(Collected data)
(* ===== verification/PxeApi.v ===== *)
(** The calls of the PXE interface ([src/src/core/pxe_export.c]) and their dispatcher.

    A call is given the address of its parameter structure, whose members are read and written in memory at the offsets of
    [src/src/include/pxe.h].  The buffers of the stack (the last packet, the pending TFTP block, the cached packet, the
    state of a file transfer) are a union and share their memory.  [stale] is what an uninitialised [tftpblk_info_t]
    holds; starting the program that was loaded ([start_nbp]) and moving Etherboot ([relocate]) are parameters. *)

From S2P Require Import Prelude Memory StringLib Misc Vsprintf Heap Net Lacp Nic Tftp Bootp Basemem Pci PxeStack.
Import String.StringSyntax.
Local Open Scope etherboot_scope.

(** ** Constants *)

Definition PXENV_EXIT_SUCCESS : Z := 0.
Definition PXENV_EXIT_FAILURE : Z := 1.
Definition STATUS_SUCCESS : Z := 0x00.
Definition STATUS_FAILURE : Z := 0x01.
Definition STATUS_UNSUPPORTED : Z := 0x03.
Definition STATUS_KEEP_UNDI : Z := 0x04.
Definition STATUS_KEEP_ALL : Z := 0x05.
Definition STATUS_OUT_OF_RESOURCES : Z := 0x06.
Definition STATUS_TFTP_FILE_NOT_FOUND : Z := 0x3b.
Definition STATUS_UNDI_INVALID_STATE : Z := 0x6a.
Definition STATUS_UNDI_INVALID_PARAMETER : Z := 0x6c.
Definition P_UNKNOWN : Z := 0.
Definition P_IP : Z := 1.
Definition P_ARP : Z := 2.
Definition P_RARP : Z := 3.
Definition XMT_DESTADDR : Z := 0.
Definition XMT_BROADCAST : Z := 1.
Definition ETH_P_RARP : Z := 0x8035.
Definition ETH_FRAME_LEN : Z := 1514.
Definition ISR_IN_START : Z := 1.
Definition ISR_IN_PROCESS : Z := 2.
Definition ISR_IN_GET_NEXT : Z := 3.
Definition ISR_OUT_OURS : Z := 0.
Definition ISR_OUT_NOT_OURS : Z := 1.
Definition ISR_OUT_DONE : Z := 0.
Definition ISR_OUT_RECEIVE : Z := 3.
Definition PXE_TFTP_MAGIC_COOKIE : Z := 0x50785466.
Definition PXE_LOAD_ADDRESS : Z := 0x7c00.
Definition sizeof_cached_info : Z := 1260.

(** ** The calls *)

Definition pld16 (a : Z) : PX Z := pgets (fun s => ld16 (pmem s) a).
Definition pld32 (a : Z) : PX Z := pgets (fun s => ld32 (pmem s) a).
Definition pst16 (a v : Z) : PX unit := pmem_do (fun m => st16 m a v).
Definition pst32 (a v : Z) : PX unit := pmem_do (fun m => st32 m a v).
(** [structure->Status = st; return exit;] *)
Definition leave (a st ext : Z) : PX Z := pst16 a st ;~ pret ext.
Definition succeed (a : Z) : PX Z := leave a STATUS_SUCCESS PXENV_EXIT_SUCCESS.
Definition fail (a st : Z) : PX Z := leave a st PXENV_EXIT_FAILURE.
(** [eth_poll(0)]: a frame that is waiting stays where it is. *)
Definition eth_peek `{Env} : M Z := fun w =>
  match rx (cnt_rx w) with
  | None => Some (Ret 0, set_cnt_rx (S (cnt_rx w)) w)
  | Some _ => Some (Ret 1, w)
  end.

Section calls.
Context `{E : Env} `{P : Platform} (fuel : nat).
Context (stale : tftpblk_info) (start_nbp : Z -> Z -> Z -> Z -> PX Z) (relocate : PX unit) (disk_disable : PX unit) (rom_segment : Z).

(** The ENSURE macros. *)
Definition ENSURE (wanted : pxe_stack_state_t) (a : Z) (k : PX Z) : PX Z :=
  ok <~ ensure_pxe_state fuel wanted ;;
  if ok =? 0 then fail a STATUS_UNDI_INVALID_STATE else k.
(** The union in the stack; a call that gets past [ENSURE] has a stack. *)
Definition with_union (k : Z -> PX Z) : PX Z :=
  p <~ pgets stack ;;
  match p with Some p => k (p + off_union) | None => fun _ => None end.

Definition select_card (bus devfn : Z) (d : pdev) : pdev :=
  {| dtype := 0; how := how d; to_probe := PROBE_PCI; dindex := dindex d; tindex := tindex d; devid_bus := devid_bus d;
     devid_vendor := devid_vendor d; devid_device := devid_device d;
     pci_dev := {| p_class := 0; p_vendor := 0; p_dev_id := 0; p_membase := 0; p_ioaddr := 0; p_romaddr := 0; p_irq := 0;
                   p_devfn := devfn; p_bus := bus; use_specified := true; p_driver := None |};
     pci_advance := true; isa_cur := 0; isa_advance := false |}.
Definition pxenv_start_undi (a : Z) : PX Z :=
  ENSURE MIDWAY a (
    ax <~ pld16 (a + 2) ;;
    let bus := Z.land (Z.shiftr ax 8) 0xff in
    let devfn := Z.land ax 0xff in
    d <~ pgets ndev ;;
    (if match p_driver (pci_dev d) with
        | None => true
        | Some _ => negb (p_bus (pci_dev d) =? bus) || negb (p_devfn (pci_dev d) =? devfn)
        end
     then pmod (set_ndev (select_card bus devfn d)) else pret tt) ;~
    succeed a).
Definition pxenv_undi_startup (a : Z) : PX Z := ENSURE MIDWAY a (succeed a).
Definition pxenv_undi_cleanup (a : Z) : PX Z := ENSURE CAN_UNLOAD a (succeed a).
Definition pxenv_undi_initialize (a : Z) : PX Z := ENSURE MIDWAY a (succeed a).
Definition pxenv_undi_reset_adapter (a : Z) : PX Z := ENSURE MIDWAY a (ENSURE READY a (succeed a)).
Definition pxenv_undi_shutdown (a : Z) : PX Z := ENSURE MIDWAY a (succeed a).
Definition pxenv_undi_open (a : Z) : PX Z := ENSURE READY a (eth_irq ENABLE ;~ succeed a).
Definition pxenv_undi_close (a : Z) : PX Z := ENSURE MIDWAY a (succeed a).

(** [SEGOFF16_TO_PTR] of the pointer stored at [a]. *)
Definition far_ptr (m : mem) (a : Z) : Z := VIRTUAL (ld16 m (a + 2)) (ld16 m a).
(** [PTR_TO_SEGOFF16] *)
Definition set_far_ptr (a p : Z) : PX unit := pst16 (a + 2) (SEGMENT p) ;~ pst16 a (OFFSET p).

(** What to send: destination, type, length and data; [None] for a protocol that is not known. *)
Definition transmit_args (m : mem) (a tbd : Z) : option (list Z * Z * Z * Z) :=
  let data := far_ptr m (tbd + 2) in
  let length := ld16 m tbd in
  let dest := if ld8 m (a + 3) =? XMT_BROADCAST then broadcast else ldn m (far_ptr m (a + 4)) 6 in
  let proto := ld8 m (a + 2) in
  if proto =? P_IP then Some (dest, ETH_P_IP, length, data)
  else if proto =? P_ARP then Some (dest, ETH_P_ARP, length, data)
  else if proto =? P_RARP then Some (dest, ETH_P_RARP, length, data)
  else if proto =? P_UNKNOWN then
    Some (ldn m data 6, ntohs (ld32 m (data + 12)), u32 (length - ETH_HLEN), data + ETH_HLEN)
  else None.
Definition pxenv_undi_transmit (a : Z) : PX Z :=
  ENSURE READY a (
    m <~ pgets pmem ;;
    let tbd := far_ptr m (a + 8) in
    if ld16 m (tbd + 6) >? 0 then fail a STATUS_UNDI_INVALID_PARAMETER
    else
      match transmit_args m a tbd with
      | None => fail a STATUS_UNDI_INVALID_PARAMETER
      | Some (dest, type, length, data) =>
          on_world (eth_transmit dest type length data) ;~
          succeed a
      end).

Definition pxenv_undi_set_mcast_address (a : Z) : PX Z := fail a STATUS_UNSUPPORTED.
Definition pxenv_undi_set_station_address (a : Z) : PX Z :=
  ENSURE READY a (
    s <~ pgets (fun s => s) ;;
    if list_eq_dec Z.eq_dec (node (arp (net (hw s)) ARP_CLIENT)) (ldn (pmem s) (a + 2) 6) then succeed a
    else fail a STATUS_UNSUPPORTED).
Definition pxenv_undi_set_packet_filter (a : Z) : PX Z := fail a STATUS_UNSUPPORTED.
Definition pxenv_undi_get_information (a : Z) : PX Z :=
  ENSURE READY a (
    s <~ pgets (fun s => s) ;;
    let mac := node (arp (net (hw s)) ARP_CLIENT) in
    pmem_do (put_fields a [F16 2 (ioaddr (hw s)); F16 4 (irqno (hw s)); F16 6 ETH_MAX_MTU; F16 8 1; F16 10 ETH_ALEN]) ;~
    pmem_do (fun m => stn (stn m (a + 12) mac) (a + 28) mac) ;~
    pmem_do (put_fields a [F16 44 rom_segment; F16 46 1; F16 48 1]) ;~
    succeed a).
Definition pxenv_undi_get_statistics (a : Z) : PX Z := fail a STATUS_UNSUPPORTED.
Definition pxenv_undi_clear_statistics (a : Z) : PX Z := fail a STATUS_UNSUPPORTED.
Definition pxenv_undi_initiate_diags (a : Z) : PX Z := fail a STATUS_UNSUPPORTED.
Definition pxenv_undi_force_interrupt (a : Z) : PX Z := ENSURE READY a (eth_irq FORCE ;~ succeed a).
Definition pxenv_undi_get_mcast_address (a : Z) : PX Z := fail a STATUS_UNSUPPORTED.
Definition pxenv_undi_get_nic_type (a : Z) : PX Z :=
  ENSURE READY a (
    d <~ pgets ndev ;;
    let pci := pci_dev d in
    (if to_probe d =? PROBE_PCI then
       pmem_do (put_fields a [F8 2 2; F16 3 (p_vendor pci); F16 5 (p_dev_id pci); F8 7 (Z.shiftr (p_class pci) 8);
                              F8 8 (Z.land (p_class pci) 0xff); F16 11 (Z.lor (Z.shiftl (p_bus pci) 8) (p_devfn pci));
                              F8 9 0; F8 10 0; F16 13 0xffff; F16 15 0xffff])
     else if to_probe d =? PROBE_ISA then
       pmem_do (put_fields a [F8 2 3; F32 3 0; F8 7 0; F8 8 0; F8 9 0; F16 11 0])
     else pmem_do (put_fields a [F8 2 0])) ;~
    succeed a).
Definition pxenv_undi_get_iface_info (a : Z) : PX Z :=
  ENSURE READY a (
    pmem_do (fun m => stn m (a + 2) (txt "Etherboot"%string ++ [0])) ;~
    pmem_do (put_fields a [F32 18 10000000; F32 22 0]) ;~
    pmem_do (fun m => memset m (a + 26) 0 16) ;~
    succeed a).

(** *** The interrupt service routine *)

Definition isr_proto (nstype : Z) : Z :=
  if nstype =? ETH_P_IP then P_IP else if nstype =? ETH_P_ARP then P_ARP
  else if nstype =? ETH_P_RARP then P_RARP else P_UNKNOWN.
Definition isr_get_next (a : Z) : PX Z :=
  eth_irq ENABLE ;~
  waiting <~ on_world eth_peek ;;
  (if istrue waiting then eth_irq FORCE else pret tt) ;~
  pst16 (a + 2) ISR_OUT_DONE ;~
  succeed a.
Definition isr_start (a : Z) : PX Z :=
  waiting <~ on_world eth_peek ;;
  (if istrue waiting then eth_irq DISABLE ;~ pst16 (a + 2) ISR_OUT_OURS else pst16 (a + 2) ISR_OUT_NOT_OURS) ;~
  succeed a.
Definition isr_process (a u : Z) : PX Z :=
  got <~ on_world eth_poll ;;
  if istrue got then
    len <~ pgets (fun s => packetlen (net (hw s))) ;;
    if len >? ETH_FRAME_LEN then pst16 (a + 2) ISR_OUT_DONE ;~ fail a STATUS_OUT_OF_RESOURCES
    else
      pmem_do (put_fields a [F16 2 ISR_OUT_RECEIVE; F16 4 len; F16 6 len; F16 8 ETH_HLEN]) ;~
      pmem_do (fun m => memcpy m u nic_packet (Z.to_nat len)) ;~
      set_far_ptr (a + 10) u ;~
      m <~ pgets pmem ;;
      pmem_do (fun m' => st8 m' (a + 14) (isr_proto (ntohs (ld32 m (nic_packet + 12))))) ;~
      m <~ pgets pmem ;;
      pmem_do (fun m' => st8 m' (a + 15) (if list_eq_dec Z.eq_dec (ldn m nic_packet 6) broadcast then XMT_DESTADDR else XMT_BROADCAST)) ;~
      succeed a
  else isr_get_next a.
Definition pxenv_undi_isr (a : Z) : PX Z :=
  s <~ pgets (fun s => s) ;;
  match stack s with
  | None => fail a STATUS_UNDI_INVALID_STATE
  | Some p =>
      if st_num (state s) <? st_num READY then fail a STATUS_UNDI_INVALID_STATE
      else
        pmem_do (put_fields a [F16 4 0; F16 6 0; F16 8 0; F8 14 0; F8 15 0]) ;~
        func <~ pld16 (a + 2) ;;
        if func =? ISR_IN_START then isr_start a
        else if func =? ISR_IN_PROCESS then isr_process a (p + off_union)
        else if func =? ISR_IN_GET_NEXT then isr_get_next a
        else pst16 (a + 2) ISR_OUT_DONE ;~ fail a STATUS_UNDI_INVALID_PARAMETER
  end.
Definition pxenv_stop_undi (a : Z) : PX Z :=
  ok <~ ensure_pxe_state fuel CAN_UNLOAD ;;
  if ok =? 0 then fail a STATUS_KEEP_UNDI else succeed a.

(** *** TFTP *)

(** Run [tftp_block] on the static variables of the client. *)
Definition do_tftp_block (req : option tftpreq_info) : PX (Z * tftpblk_info * option tftpreq_info) :=
  st <~ pgets tst ;;
  r <~ on_world (tftp_block fuel req st) ;;
  let '(rc, b, req, st) := r in
  pmod (set_tst st) ;~
  (** after an error packet only the data pointer was set *)
  pret (rc, if rc >? 0 then b else {| blk_data := 0; blk_block := blk_block stale; blk_len := blk_len stale; blk_eof := blk_eof stale |}, req).
Definition pset_arp (i : nat) (e : arp_entry) : PX unit := on_world (set_arp i e).
Definition file_name (p : Z) : PX (list Z) := fun s =>
  match read_cstr fuel (pmem s) p with Some name => Some (Ret name, s) | None => None end.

What is needed :: Copy out the lines above exactly, beginning at the one that contains "pmem_do (put_fields a [F16 2 ISR_OUT_RECEIVE;" and ending at the one that contains "(** Run [tftp_block]".

Solution to the problem ::
      pmem_do (put_fields a [F16 2 ISR_OUT_RECEIVE; F16 4 len; F16 6 len; F16 8 ETH_HLEN]) ;~
      pmem_do (fun m => memcpy m u nic_packet (Z.to_nat len)) ;~
      set_far_ptr (a + 10) u ;~
      m <~ pgets pmem ;;
      pmem_do (fun m' => st8 m' (a + 14) (isr_proto (ntohs (ld32 m (nic_packet + 12))))) ;~
      m <~ pgets pmem ;;
      pmem_do (fun m' => st8 m' (a + 15) (if list_eq_dec Z.eq_dec (ldn m nic_packet 6) broadcast then XMT_DESTADDR else XMT_BROADCAST)) ;~
      succeed a
  else isr_get_next a.
Definition pxenv_undi_isr (a : Z) : PX Z :=
  s <~ pgets (fun s => s) ;;
  match stack s with
  | None => fail a STATUS_UNDI_INVALID_STATE
  | Some p =>
      if st_num (state s) <? st_num READY then fail a STATUS_UNDI_INVALID_STATE
      else
        pmem_do (put_fields a [F16 4 0; F16 6 0; F16 8 0; F8 14 0; F8 15 0]) ;~
        func <~ pld16 (a + 2) ;;
        if func =? ISR_IN_START then isr_start a
        else if func =? ISR_IN_PROCESS then isr_process a (p + off_union)
        else if func =? ISR_IN_GET_NEXT then isr_get_next a
        else pst16 (a + 2) ISR_OUT_DONE ;~ fail a STATUS_UNDI_INVALID_PARAMETER
  end.
Definition pxenv_stop_undi (a : Z) : PX Z :=
  ok <~ ensure_pxe_state fuel CAN_UNLOAD ;;
  if ok =? 0 then fail a STATUS_KEEP_UNDI else succeed a.

(** *** TFTP *)

(** Run [tftp_block] on the static variables of the client. *)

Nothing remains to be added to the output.